Before you activate vSphere with Tanzu, create storage policies for the Supervisor and vSphere namespaces. The policies represent available datastores in the vSphere environment. They control the storage placement of such objects as control plane VMs, pod ephemeral disks, container images, and persistent storage volumes. When you use VMware Tanzu™ Kubernetes Grid™ Service, the storage policies also dictate how the Tanzu Kubernetes Cluster nodes are deployed.

Enable vSphere vMotion for vGPU-Enabled Virtual Machines for Private AI Ready Infrastructure for VMware Cloud Foundation

You must explicitly turn on vSphere vMotion for virtual machines that use NVIDIA vGPUs without causing data loss.

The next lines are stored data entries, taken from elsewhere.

(** *** One SELL for a symbol due for both exits *)

(** C7.  For a symbol held when the trades of a session begin, on which
    some prediction is a SELL with confidence at least [min_confidence] and
    on which the risk monitor would take profit at the quoted price: the
    session closes it once, in phase 1.  One SELL item on it, without exit
    reason of the risk monitor, goes to the trading table in phase 1; when
    the table accepts that item, it is the only SELL on that symbol among
    the items written by phase 1 and among those written by the whole
    session (otherwise there is none). *)
Theorem model_exit_recorded_once (uuid_of now_of : nat -> string)
    (put_item_ok : item -> bool) (fl : Q -> Q)
    (predictions : list prediction)
    (crypto_data forex_data : list quote) (self : trader) (s : string)
    (pos : position) :
  dget s (portfolio self) = Some pos ->
  (exists p, In p predictions /\ model_exit s p) ->
  take_profit_due (by_symbol (crypto_data ++ forex_data)) s pos ->
  let self1 :=
    snd (exit_phase uuid_of now_of put_item_ok predictions 0 self) in
  let self' :=
    snd (trade_on_predictions uuid_of now_of put_item_ok fl predictions
           crypto_data forex_data self) in
  exists it,
    t_exitReason it = None
    /\ sells_for s (added self self1) = (if put_item_ok it then [it] else [])
    /\ sells_for s (added self self') = sells_for s (added self self1)
    /\ (put_item_ok it = true ->
        sells_for s (added self self1) = [it]
        /\ sells_for s (added self self') = [it]).
Proof.
  intros Hpos Hex (data & _ & Hentry & _) self1 self'.
  destruct (exit_phase_sells_once uuid_of now_of put_item_ok s predictions
              0%nat self pos Hpos Hentry Hex)
    as (l & it & El & Hsell & Hreason & Hclosed).
  fold self1 in El, Hclosed.
  assert (Hext : extends (not_sell_on s) self1 self').
  { subst self' self1. unfold trade_on_predictions, bind.
    destruct (exit_phase_ok uuid_of now_of put_item_ok predictions 0%nat self)
      as [n1 Hn1].
    destruct (exit_phase _ _ _ _ _ _) as [res self1]. simpl in Hn1.
    subst res. cbn [snd] in Hclosed |- *.
    pose proof (check_exit_conditions_closed uuid_of now_of put_item_ok fl s
                  crypto_data forex_data self1 Hclosed) as H2.
    destruct (check_exit_conditions _ _ _ _ _ _) as [[[]|e2] self2];
      simpl in H2 |- *; [|exact H2].
    eapply extends_trans; [exact H2|apply entry_phase_extends]. }
  destruct Hext as (l2 & E2 & Hl2).
  assert (Hall : sells_for s (added self self')
                 = sells_for s (added self self1)).
  { rewrite (added_grows _ _ _ El), (added_grows self self' (l ++ l2)).
    - now rewrite sells_for_app, (sells_for_none s l2 Hl2), app_nil_r.
    - rewrite E2, El, app_assoc. reflexivity. }
  exists it. rewrite Hall, (added_grows _ _ _ El), Hsell.
  split; [exact Hreason|]. split; [reflexivity|]. split; [reflexivity|].
  intros ->. split; reflexivity.
Qed.

Lemma model_exit_recorded_once_witness :
  let self1 :=
    snd (exit_phase sample_uuid sample_now store_accepts [eurusd_sell] 0
           holding_eurusd) in
  let self' :=
    snd (trade_on_predictions sample_uuid sample_now store_accepts no_rounding
           [eurusd_sell] [] [eurusd_quote] holding_eurusd) in
  exists it,
    sells_for "EURUSD" (added holding_eurusd self1) = [it]
    /\ sells_for "EURUSD" (added holding_eurusd self') = [it]
    /\ t_exitReason it = None.
Proof.
  destruct (model_exit_recorded_once sample_uuid sample_now store_accepts
              no_rounding
              [eurusd_sell] [] [eurusd_quote] holding_eurusd "EURUSD"
              eurusd_lot) as (it & Hreason & _ & _ & Hone).
  - reflexivity.
  - exists eurusd_sell. split; [now left|].
    repeat split. vm_compute. discriminate.
  - exists eurusd_quote. split; [reflexivity|]. split.
    + intros H. vm_compute in H. discriminate H.
    + vm_compute. discriminate.
  - exists it. destruct (Hone eq_refl) as [H1 H2]. auto.
Defined.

During the stun time, you are unable to access the VM. Once the migration is completed, access to the VM resumes and all applications continue from their previous state.

The expected VM stun time (the time when the VM is inaccessible to users during vMotion) can vary depending on the amount of GPU memory that is currently being consumed by the VM For information on frame buffer size in vGPU profiles, refer to the NVIDIA Virtual GPU documentation. GPUs with more memory or vSphere infrastructure leveraging high speed networking (25 GbE,100 GbE, etc.) could potentially have a direct impact on the stun time.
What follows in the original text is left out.